Intermediary Agreement

TBy signing this agreement, it is assured that you have read, understand and agree with all the terms of this Agreement.
WHEREAS:

  1. The Company, is a Cyprus Investment Firm, duly authorized and licensed by the Cyprus Securities and Exchange Commission (hereinafter referred to as “CySEC”), under license number 296/16 to provide investment and ancillary services (hereinafter referred to as the "Services”).
  2. The Company provides the Services to Clients (as defined below) in line with the provisions of the abovementioned license and by entering into this Agreement with the Intermediary; the Company aims to enhance the quality of service offered to Clients.
  3. The Parties wish to enter into this Agreement provided that the Intermediary holds any relevant license and/or authorization as might be required in its jurisdiction of incorporation to carry out the Intermediary Services indicated in this Agreement.

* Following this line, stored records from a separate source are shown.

Lemma write_loop_spec turns buf w :
  length buf ≤ turns →
  write_loop turns buf w = let '(ls, rest) := split_lines (cw_buf w) buf in send_all ls (w <| cw_buf := [] |>) <| cw_buf := rest |>.
Proof.
  revert buf w; induction turns as [|turns IH]; intros buf w Hlen.
  { destruct buf; [|cbn in Hlen; lia]. cbn. rewrite app_nil_r. by destruct w. }
  rewrite split_lines_find. cbn [write_loop]. destruct (find_char newline buf) as [pos|] eqn:E; [|by destruct w].
  rewrite IH by (rewrite length_drop; lia).
  set (t := sink_line _). assert (cw_buf (try_send t (w <| cw_buf := [] |>)) = []) as Hb by (unfold try_send; by repeat case_match). rewrite Hb.
  destruct (split_lines [] _) as [ls rest]. rewrite !send_all_spec. unfold t, try_send.
  destruct w as [b sent room]; destruct room as [|[] room]; cbn; rewrite <-?app_assoc, ?drop_nil; done.
Qed.

(** Text passes unchanged. *)
Lemma utf8_lossy_valid s : valid_utf8 s = true → utf8_lossy s = s.
Proof.
  remember (length s) as n eqn:En. revert s En. induction n as [n IH] using lt_wf_ind. intros s -> Hv.
  assert (∀ t u, s = t ++ u → t ≠ [] → valid_utf8 u = true → utf8_lossy u = u) as R.
  { intros t u -> Ht Hu. eapply IH; [|done|done]. rewrite length_app. destruct t; [done|cbn; lia]. }
  destruct s as [|b0 s1]; [done|]. cbn [valid_utf8 utf8_lossy] in Hv |- *.
  destruct (byte_in 0 0x7F b0); [f_equal; by apply (R [b0])|].
  destruct s1 as [|b1 s2]; [done|]. destruct (byte_in 0xC2 0xDF b0).
  { apply andb_true_iff in Hv as [-> Hv]. do 2 f_equal. by apply (R [b0; b1]). }
  destruct s2 as [|b2 s3]; [done|]. destruct (byte_in 0xE0 0xEF b0).
  { rewrite !andb_true_iff in Hv. destruct Hv as [[-> ->] Hv]. do 3 f_equal. by apply (R [b0; b1; b2]). }
  destruct s3 as [|b3 s4]; [done|]. rewrite !andb_true_iff in Hv. destruct Hv as [[[[-> ->] ->] ->] Hv].
  do 4 f_equal. by apply (R [b0; b1; b2; b3]).
Qed.

(** The calls of one event's writer. *)
Definition sink_writes (ws : list bytes) (w : ChannelWriter) : ChannelWriter := fold_left (λ w b, sink_write b w) ws w.

(** However an event's text is cut into writes, what reaches the channel is the
    sequence of its complete lines, in order, each behind the prefix, less those the
    full channel refused; the unfinished rest waits in the buffer, and is lost with
    the writer. *)
Theorem sink_forwards_lines ws room :
  let '(ls, rest) := split_lines [] (concat ws) in
  sink_writes ws {| cw_buf := []; cw_sent := []; cw_room := room |} =
    {| cw_buf := rest; cw_sent := map sink_line (kept room ls); cw_room := drop (length ls) room |}.
Proof.
  assert (∀ w, sink_writes ws w = let '(ls, rest) := split_lines (cw_buf w) (concat ws) in send_all ls (w <| cw_buf := [] |>) <| cw_buf := rest |>) as H.
  { induction ws as [|b ws IH]; intros w; [by destruct w|]. change (sink_writes (b :: ws) w) with (sink_writes ws (sink_write b w)).
    rewrite IH. unfold sink_write. rewrite write_loop_spec by done. cbn [concat]. rewrite split_lines_app.
    destruct (split_lines (cw_buf w) b) as [ls rest]. rewrite !send_all_spec. cbn. destruct (split_lines rest _) as [ls' rest'].
    rewrite !send_all_spec. cbn. rewrite drop_drop, length_app. f_equal. rewrite <-app_assoc, <-map_app. do 2 f_equal.
    generalize (cw_room w). clear. induction ls as [|l ls IH]; intros room; cbn; [by rewrite drop_0|].
    destruct room as [|[] room]; cbn; rewrite <-IH, ?drop_nil; done. }
  rewrite H. cbn. destruct (split_lines [] _) as [ls rest]. by rewrite send_all_spec.
Qed.

(** ** A concrete start

    A first start on an empty disk, and one over a config that is not TOML. *)

Section witnesses.
#[local] Existing Instances toy_json_shared toy_sha toy_hex toy_json_sidecar toy_json_sidecar_laws toy_json_trust toy_json_plan.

NOW IT IS HEREBY AGREED AS FOLLOWS:

  1. This agreement is valid for an indefinite period, unless terminated under the provisions of clause 32.
  2. The Intermediary is appointed by the Company and will act as a mediator between the Company and Clients and will act as a facilitator for the conclusion of agreements between the Company and Clients in relation to the provision of investment services by the Company (the "Intermediary Services"). In executing the Intermediary Services, the Intermediary shall be obligated towards the Company for the following:
    1. a.

      In case the Intermediary owns or operates a website and it wishes to use the website for linking to the Company’s website for the purposes of registration of prospective Clients with the Company, it must include the following information and functions in his website:

      1. i.

        Provide a link from its own website to the Company’s website.

      2. ii

        Intermediary may only use the Company’s logo and brand names with the prior written permission of the Company. In such a case the logo should indicate that it is the property of the Company and indicate that the website is a tool for registration of Clients with the Company.

      3. iii.

        Any other information, designation and volume that refer to the Company should first be approved by the Company and then be included in its website.

      4. iv.

        The Intermediary is under the obligation to disclose the capacity in which it is acting, when contacting or before communicating with any Client or potential Client.

    2. b.

      Introduce to the Clients, natural persons or legal entities, with the Services provided by the Company in relation to trading in financial instruments.

    3. c.

      Fairly and reasonably accurately describe the Company’s business and the Services in order for prospective Clients to have an understanding of the Services of the Company.

    4. d.

      Comply with any business related instructions or directions reasonably given by the Company in relation to the Company’s services.

    5. e.

      The Intermediary should regularly check the Company’s website and be updated with the terms and conditions of trading or any other disclosures issued by the Company and become available at the website.

    6. f.

      Keep all information it receives about the Company’s business, including the identity of the prospective Clients or Clients and their transactions with the Company, confidential except where disclosure is required by this Agreement or judicial or regulatory authority in due course or such information is in the public domain.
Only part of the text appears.